The decanter centrifuge comprises a screw conveyor having a body (4), which carries a screw comprising one or more flights (7, 7′) and having a nominal transport speed varying along the longitudinal axis. An inlet (6) is provided in the screw conveyor for the material to be separated. The screw conveyor is provided with a baffle (8, 8′) dividing the separation chamber in a substantially cylindrical separation part (17) and an at least partially conical discharge part (18). Immediately upstream of the baffle (8, 8′) a transition part (19) is provided between the separation part (17) and the discharge part (18), the screw conveyor (3) having a bigger nominal transport speed in the transition part (19) than in the separation part (17) immediately before the transition part (19), the change of the nominal transport speed being established by a change (21) of the screw pitch.

Description

FIELD OF THE INVENTION

The present invention relates to a decanter centrifuge for separation of a supplied material in a light phase and a heavy phase, comprising an elongate bowl arranged for rotation about its longitudinal axis, said bowl having a separation chamber, a screw conveyor being provided in the separation chamber and being coaxial with the bowl, said screw conveyor comprising a body, which carries a screw comprising one or more flights and having a nominal transport speed varying along the longitudinal axis, an inlet with at least one inlet opening in the screw conveyor for supply of the material to the separated, and at least one discharge opening for the heavy phase in the bowl at one end of the screw conveyor, in which the screw conveyor is made to rotate relative to the bowl in view of conveying the heavy phase towards the discharge openings for the heavy phase, and in which the screw conveyor is provided with a baffle positioned between the inlet openings and the discharge openings, said baffle dividing the separation chamber in a substantially cylindrical separation part and an at least partially conical discharge part, the discharge openings for the heavy phase being positioned in the discharge part, the inlet openings being positioned at the opposite side of the baffle relative to said discharge openings.

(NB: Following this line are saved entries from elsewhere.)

(* ===== verification/TickCache.v ===== *)
(** run/execution/tickCache.cppm: one loaded block of ticks serves every window
    of the ladder as a contiguous slice; a keyed cache of blocks with a lifetime
    and a cap. The loaders are injected by the code, so they are parameters
    here, as are the readings of the steady clock and the iteration order of the
    hash map. *)
From Stdlib Require Import ZArith Lia Sorted.
From stdpp Require Import base gmap list strings.
From S2P Require Import Prelude Models.
Open Scope Z_scope.

Record Superset : Type := mkSuperset { ticks : list PriceData; boundaries : list Z }.

(** [ticks[begin, begin + count)]. *)
Record SliceView : Type := mkSlice { slice_superset : Superset; begin : nat; count : nat }.

(** What the code reads through a view ([runnerBridge.cpp]'s [subspan]). *)
Definition view_ticks (v : SliceView) : list PriceData :=
  take (count v) (drop (begin v) (ticks (slice_superset v))).

(** The view lies inside its block. *)
Definition view_ok (v : SliceView) : Prop := (begin v + count v <= length (ticks (slice_superset v)))%nat.

(** [std::lower_bound] on [l[first, first + len)]: the range is halved [fuel]
    times at most; a range of [len] elements takes at most [len] halvings. *)
Fixpoint lower_bound_from (fuel : nat) (l : list PriceData) (boundary : Z) (first len : nat) : nat :=
  match fuel with
  | O => first
  | S fuel =>
      if (len =? 0)%nat then first
      else
        let half := Nat.div2 len in
        let middle := (first + half)%nat in
        match l !! middle with
        | None => first
        | Some tick =>
            if timestamp tick <? boundary
            then lower_bound_from fuel l boundary (middle + 1) (len - half - 1)
            else lower_bound_from fuel l boundary first half
        end
  end.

DESCRIPTION OF RELATED ART

A decanter centrifuge of this kind is known from WO-A-97/22411, which discloses a decanter centrifuge having a baffle shaped as a rib extending from the upstream side of a screw turn as a part of a turn having a bigger pitch than the screw to the downstream side of a screw turn at an axial distance from its starting point.

U.S. Pat. No. 3,934,792 discloses a decanter centrifuge having a baffle extending axially from the upstream side of the screw turn to the downstream side of the adjacent screw turn. A similar baffle is described in U.S. Pat. No. 5,653,673.

U.S. Pat. No. 3,885,734, U.S. Pat. No. 4,245,777 and U.S. Pat. No. 4,381,849 disclose baffles extending tangentially around the screw conveyor.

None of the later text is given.